== Dataset
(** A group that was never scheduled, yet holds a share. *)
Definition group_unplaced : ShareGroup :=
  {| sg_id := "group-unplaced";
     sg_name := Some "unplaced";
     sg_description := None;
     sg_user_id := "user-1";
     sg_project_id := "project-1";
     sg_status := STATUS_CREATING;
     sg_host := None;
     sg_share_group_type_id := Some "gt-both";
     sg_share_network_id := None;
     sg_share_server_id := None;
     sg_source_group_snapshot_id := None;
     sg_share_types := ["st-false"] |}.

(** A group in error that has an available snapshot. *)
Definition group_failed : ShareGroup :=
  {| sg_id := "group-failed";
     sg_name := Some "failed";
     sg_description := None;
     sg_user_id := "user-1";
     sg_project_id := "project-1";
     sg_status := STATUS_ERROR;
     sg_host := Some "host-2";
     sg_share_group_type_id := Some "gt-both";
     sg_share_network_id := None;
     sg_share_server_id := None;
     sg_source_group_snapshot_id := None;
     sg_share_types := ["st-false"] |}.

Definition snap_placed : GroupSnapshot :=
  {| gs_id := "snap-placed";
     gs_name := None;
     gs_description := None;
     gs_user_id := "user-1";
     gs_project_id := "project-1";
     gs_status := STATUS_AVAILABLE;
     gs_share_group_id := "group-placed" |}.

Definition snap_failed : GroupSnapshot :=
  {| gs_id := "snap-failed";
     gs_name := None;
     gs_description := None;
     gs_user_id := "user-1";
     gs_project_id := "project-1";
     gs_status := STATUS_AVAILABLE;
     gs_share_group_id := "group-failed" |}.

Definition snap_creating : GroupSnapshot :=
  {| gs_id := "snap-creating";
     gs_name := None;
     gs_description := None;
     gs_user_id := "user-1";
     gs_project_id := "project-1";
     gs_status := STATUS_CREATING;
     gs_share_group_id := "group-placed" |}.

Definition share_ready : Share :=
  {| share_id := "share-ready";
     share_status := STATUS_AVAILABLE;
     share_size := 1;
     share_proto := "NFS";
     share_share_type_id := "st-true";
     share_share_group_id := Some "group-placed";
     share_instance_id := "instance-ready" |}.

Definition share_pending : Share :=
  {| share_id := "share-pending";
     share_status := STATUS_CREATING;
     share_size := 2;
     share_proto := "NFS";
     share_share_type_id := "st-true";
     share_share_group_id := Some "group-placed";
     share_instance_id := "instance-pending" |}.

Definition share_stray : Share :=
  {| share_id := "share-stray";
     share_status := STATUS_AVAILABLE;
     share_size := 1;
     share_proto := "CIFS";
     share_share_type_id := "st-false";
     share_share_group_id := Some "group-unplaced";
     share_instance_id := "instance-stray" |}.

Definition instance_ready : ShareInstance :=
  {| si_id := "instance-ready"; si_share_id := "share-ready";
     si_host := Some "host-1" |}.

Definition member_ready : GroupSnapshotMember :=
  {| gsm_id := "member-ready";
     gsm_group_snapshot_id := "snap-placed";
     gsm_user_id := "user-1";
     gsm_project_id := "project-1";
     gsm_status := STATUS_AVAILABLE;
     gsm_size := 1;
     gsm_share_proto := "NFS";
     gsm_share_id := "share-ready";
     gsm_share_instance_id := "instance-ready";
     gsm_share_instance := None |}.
====
§ Work order:
Set down each entry above again exactly as it reads.

§ Exercise solution:
(** A group that was never scheduled, yet holds a share. *)
Definition group_unplaced : ShareGroup :=
  {| sg_id := "group-unplaced";
     sg_name := Some "unplaced";
     sg_description := None;
     sg_user_id := "user-1";
     sg_project_id := "project-1";
     sg_status := STATUS_CREATING;
     sg_host := None;
     sg_share_group_type_id := Some "gt-both";
     sg_share_network_id := None;
     sg_share_server_id := None;
     sg_source_group_snapshot_id := None;
     sg_share_types := ["st-false"] |}.

(** A group in error that has an available snapshot. *)
Definition group_failed : ShareGroup :=
  {| sg_id := "group-failed";
     sg_name := Some "failed";
     sg_description := None;
     sg_user_id := "user-1";
     sg_project_id := "project-1";
     sg_status := STATUS_ERROR;
     sg_host := Some "host-2";
     sg_share_group_type_id := Some "gt-both";
     sg_share_network_id := None;
     sg_share_server_id := None;
     sg_source_group_snapshot_id := None;
     sg_share_types := ["st-false"] |}.

Definition snap_placed : GroupSnapshot :=
  {| gs_id := "snap-placed";
     gs_name := None;
     gs_description := None;
     gs_user_id := "user-1";
     gs_project_id := "project-1";
     gs_status := STATUS_AVAILABLE;
     gs_share_group_id := "group-placed" |}.

Definition snap_failed : GroupSnapshot :=
  {| gs_id := "snap-failed";
     gs_name := None;
     gs_description := None;
     gs_user_id := "user-1";
     gs_project_id := "project-1";
     gs_status := STATUS_AVAILABLE;
     gs_share_group_id := "group-failed" |}.

Definition snap_creating : GroupSnapshot :=
  {| gs_id := "snap-creating";
     gs_name := None;
     gs_description := None;
     gs_user_id := "user-1";
     gs_project_id := "project-1";
     gs_status := STATUS_CREATING;
     gs_share_group_id := "group-placed" |}.

Definition share_ready : Share :=
  {| share_id := "share-ready";
     share_status := STATUS_AVAILABLE;
     share_size := 1;
     share_proto := "NFS";
     share_share_type_id := "st-true";
     share_share_group_id := Some "group-placed";
     share_instance_id := "instance-ready" |}.

Definition share_pending : Share :=
  {| share_id := "share-pending";
     share_status := STATUS_CREATING;
     share_size := 2;
     share_proto := "NFS";
     share_share_type_id := "st-true";
     share_share_group_id := Some "group-placed";
     share_instance_id := "instance-pending" |}.

Definition share_stray : Share :=
  {| share_id := "share-stray";
     share_status := STATUS_AVAILABLE;
     share_size := 1;
     share_proto := "CIFS";
     share_share_type_id := "st-false";
     share_share_group_id := Some "group-unplaced";
     share_instance_id := "instance-stray" |}.

Definition instance_ready : ShareInstance :=
  {| si_id := "instance-ready"; si_share_id := "share-ready";
     si_host := Some "host-1" |}.

Definition member_ready : GroupSnapshotMember :=
  {| gsm_id := "member-ready";
     gsm_group_snapshot_id := "snap-placed";
     gsm_user_id := "user-1";
     gsm_project_id := "project-1";
     gsm_status := STATUS_AVAILABLE;
     gsm_size := 1;
     gsm_share_proto := "NFS";
     gsm_share_id := "share-ready";
     gsm_share_instance_id := "instance-ready";
     gsm_share_instance := None |}.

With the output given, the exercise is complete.